Les Amis de la terre ont choisi de publier, ce 11 décembre, leur nouveau rapport sur l’obsolescence programmée. 15 Jours avant Noël, il éclaire les consommateurs sur le nécessaire allongement de la durée de vie des produits high-tech.

L’obsolescence programmée, c’est «ce stratagème par lequel un bien voit sa durée normative réduite dès sa conception, limitant ainsi sa durée de vie d’usage pour des raisons économiques», définit une étude de l’Agence de l’environnement et de la maîtrise de l’énergie (Ademe), publiée en septembre dernier (voir JDLE).

L’Ademe avait notamment conclu à la nécessité de mettre en place une méthode commune pour définir précisément la durée de vie, des indicateurs de mesure, des méthodes d’analyse transparentes, des normes et des contrôles.

Le nouveau rapport des Amis de la terre fait le point sur les avancées. Tout d’abord, une proposition de loi, portée par Europe Ecologie-les Verts, est en cours d’écriture. Pour rappel, la lutte contre l’obsolescence programmée faisait partie des promesses de campagne du candidat Hollande, avec le développement du secteur de la réparation. Elle pourrait aussi se retrouver au sein du futur projet de loi sur la consommation que prépare le ministre Benoît Hamon pour un examen au Parlement en 2013.

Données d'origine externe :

Fixpoint widget_run (sitekey : string) (evs : list event) (w : widget)
  : widget :=
  match evs with
  | [] => w
  | ev :: evs' => widget_run sitekey evs' (widget_step sitekey ev w)
  end.

(* ===================================================================== *)
(** ** Whole cycles and what a log holds *)
(* ===================================================================== *)

(** A result message of the Worker carrying the work [w]. *)
Definition result_message (w : WasmWork) : ServiceWorkerAction :=
  {| type := "result"; msg_nonce := None; payload := Some {| work := w |} |}.

(** One solve cycle run to its end with nothing else in between: the entry
    point is called, the fetch resolves with [c], the Worker answers with
    [w], the submission resolves with [tok]. *)
Definition cycle (x : PoWConfig * WasmWork * Token) : list event :=
  let '(c, w, tok) := x in
  [Trigger;
   Settles 0 (ConfigResponse (Resolved c));
   WorkerMessage (result_message w);
   Settles 0 (TokenResponse (Resolved tok))].

(** The tokens relayed to the parent, oldest first. *)
Fixpoint relayed (l : list effect) : list Token :=
  match l with
  | [] => []
  | sendToParent t :: l' => t :: relayed l'
  | _ :: l' => relayed l'
  end.

Definition is_fetch_task (t : task) : bool :=
  match t with FetchTask _ => true | SendTask _ => false end.

(** The config fetches still awaited. *)
Definition fetching (s : page) : nat :=
  List.length (filter is_fetch_task (pending s)).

Surtout, cette publication précise le rôle des constructeurs dans les pratiques de garantie, de service après-vente et de conception, non sans avoir rencontré quelques difficultés puisque la plupart des 18 fabricants contactés n’ont pas daigné répondre au questionnaire de l’association.

Résultat: de larges progrès sont à réaliser… En effet, les analyses de cycle de vie des téléphones montrent que ce n’est pas la phase d’utilisation de l’appareil qui s’avère préjudiciable mais sa durée de vie, trop courte.

L’éco-label européen -qui intègre la durée de vie dans ses critères d’évaluation- ne concerne en France qu’un seul ordinateur de bureau et une vingtaine d’ordinateurs portables. A noter qu’aucun produit high-tech n’a réussi à obtenir la marque NF Environnement.

Autre problème, le bilan carbone des appareils s’alourdit avec les nouveaux modèles. Par exemple, le nouvel iPhone 5 commercialisé par Apple a une empreinte carbone de 75 kilogrammes équivalent CO2, 36% supérieure à celle de son prédécesseur l’iPhone 4S (voir JDLE).

En France, la consommation énergétique des produits high-tech est évaluée à 13,5% du total de la consommation électrique, soit 5% des gaz à effets de serre, selon un rapport de 2008 du Conseil général de l’environnement et du développement durable (Cgedd).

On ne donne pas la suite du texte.